Technical: Panavision, digital

Relevance to DOASKDOTELL site:  adult content

Review: The opening shot, before the opening credits, shows just moderately hairy male leg (I’ve seen better), on sheets, only gradually merging into the first of many intimate scenes between “a man and a woman,” previous strangers who meet Wednesday afternoons for intimacy in a London flat as if their appointments were for piano lessons.  The lives otherwise are vicarious, looking for the companionship of younger people (actors, barbacks, etc.) in pubs, or of helping younger actors in Tennesse Williams plays (which are presented like the “play within a play” of Hamlet). What is interesting, though, is that these are middle-aged people, already getting ready for life’s early autumn, with bodies that will no longer fulfill fantasies, but that will perform.
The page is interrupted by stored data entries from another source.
(* ===== verification/DispatchSpec.v ===== *)
(** What the dispatcher guarantees: each event reaches each action at most once and nothing completed
    is lost, the worker catches up with the event queue, batches are claimed oldest first, and what
    becomes of a waiter; and what a failed flush and an undecodable event do to the worker. *)
From S2P Require Import Prelude PyDict Types Dispatch DispatchWorker.

(** ** The ledger: completion records against deliveries and the buffer *)

(** The (event, action) pair a buffered entry stands for. *)
Definition entry_pair (e : AccumulatorEntry) : uuid * uuid :=
  (ae_event_id e, ae_subscription_action_id e).

(** The buffered entries no flush has claimed. *)
Definition waiting (b : InMemoryDispatchBackend) : list AccumulatorEntry :=
  filter (fun e => ae_id e ∉ _claimed b) (dvalues (_accumulator b)).

(** What was handed to the executor, and what waits in the buffer. *)
Definition accounted {W : Type} (s : worker W) : list (uuid * uuid) :=
  wk_history s ++ (entry_pair <$> waiting (wk_backend s)).

(** The accumulator is keyed by entry id, and ids are older than the next one. *)
Record buffer_ok (b : InMemoryDispatchBackend) (next : Z) : Prop := {
  bo_wf : dwf (_accumulator b);
  bo_ids k e : _accumulator b !! k = Some e -> ae_id e = k /\ (k < next)%Z;
  bo_claimed k : k ∈ _claimed b -> (k < next)%Z
}.

Record ledger {W : Type} (C : gset (uuid * uuid)) (s : worker W) : Prop := {
  lg_buffer : buffer_ok (wk_backend s) (wk_next s);
  lg_nodup : NoDup (accounted s);
  lg_completed p : p ∈ C <-> p ∈ accounted s
}.

Definition completions_of {W : Type} (s : worker W) : gset (uuid * uuid) := _completions (wk_backend s).
Definition balanced {W : Type} (s : worker W) : Prop := ledger (completions_of s) s.

(** Two workers with the same books. *)
Lemma ledger_same {W : Type} C (s s' : worker W) :
  ledger C s -> _accumulator (wk_backend s') = _accumulator (wk_backend s) ->
  _claimed (wk_backend s') = _claimed (wk_backend s) -> (wk_next s <= wk_next s')%Z ->
  wk_history s' = wk_history s -> ledger C s'.
Proof.
  intros [[Hwf Hids Hcl] Hnd HC] Ea Ec En Eh.
  assert (E : accounted s' = accounted s) by (unfold accounted, waiting; by rewrite Ea, Ec, Eh).
  split; [split|..]; rewrite ?E, ?Ea, ?Ec; try done.
  - intros k e Hk. destruct (Hids k e Hk). split; [done|lia].
  - intros k Hk. specialize (Hcl k Hk). lia.
Qed.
This seems to fit well with the exploration of mature heterosexuality, as Masters and Johnson perceive it.

 

This film does show everything in the intimate scenes (I won’t enumerate here), and it again seems to make the case for an adult rating that doesn’t get the stigma of an NC-17. Curiously, it struck me as more of a film from the 60s or early 70s (the  I’m OK generation, and the generation that tried to make a disconnected intellectual paradigm out of “intimacy”) than of the new millennium. 

 

Technically, the film is elaborate, in wide screen, with the detailed scenes of seedy London streets compelling (since I was there myself recently).

 

Gabrielle (2005, IFC/Wellspring/Mars/Azor/Studio Canal, dir. Patrice Chereau, novel “The Return” by Joseph Conrad, NR but would suggest R --- or NC-17 due to one explicit shot, 90 min, France/Italy/Germany, in French) is an ambitious and technically artsy looking French film, Cinemascope with gaudy sets of the rich, in a small platform release in the US, based on a simple story. Jean Hervey (Pascal Greggory) is a middle aged count (it seems to be early 20th Century, but it doesn’t matter) who has taken his wife Gabrielle (Isabelle Huppert) as his raison d’etre (he says in narration that his possession of her is his whole life), but he is sexually impotent (like Prufrock in T.S. Elliot’s famous poem, maybe) and they sleep in twin beds, 50s style. One day he finds a handwritten letter (low tech, decades before the emails of “Days of our Lives”) that she has run off with another man. But she returns for a confrontation. Eventually, she will undress almost completely to try to arouse him. The almost thorough visual of her, lying in bed, is middle aged, skinny, not robust, but natural. It's quite striking and expressive. He stays buttoned up, unable even to undress. He will never return after that. I tell the ending, because it is essential to the message of the film. There are curious lines in the script (subtitled, often with big print) about body image, as when Jean talks about the veins on his hands not showing, and Gabrielle talking about her lover's fattish, baby-like (and by conventional ideas rather unmasculine and maybe even repuslive) body. "We undressed separately," she says. There couldn't have been that much too it.

 

But it is the filmmaking for its own sake that matters here. There are lots of extras, servants and socialites and the like, gaudy dinner scenes, that seem superfluous. They are well tended to. And in the early party, the film uses black and white for the narrative scenes. The black and white Cinemascope lacks the detail to make it effective (say compare the effect to “Hud”) and as a storytelling technique it seems unnecessary here. I have thought about using BW for flashbacks in my own scripts (or even in split screen, where the narrator relating the flashback is in color). The shifts to color occur at critical moments, as when he finds the letter, or in their first confrontation where he is almost strangled. The music score by Fabio Vacchi is expressionistic, mixing chamber ensemble and orchestra, and invoking memories of the atonal but yet postromantic, post-Mahler music of Alban Berg (especially the Three Pieces for Orchestra, the Lyric Suite, and Wozzeck; I would have considered scoring the climatic “sex” scene to the Invention on one Note, B). Actually, the mood set by the music often reminds one of the first movement of the Mahler Ninth. There is one performance by the extras of an art song at piano with voice; I believe the song is by Hugo Wolf, but it did not show in the closing credits.    

 

I wish American audiences would go more to film experiments like this, so they would get more distribution. Someone put a lot of work into this film.

Related reviews: L.I.E.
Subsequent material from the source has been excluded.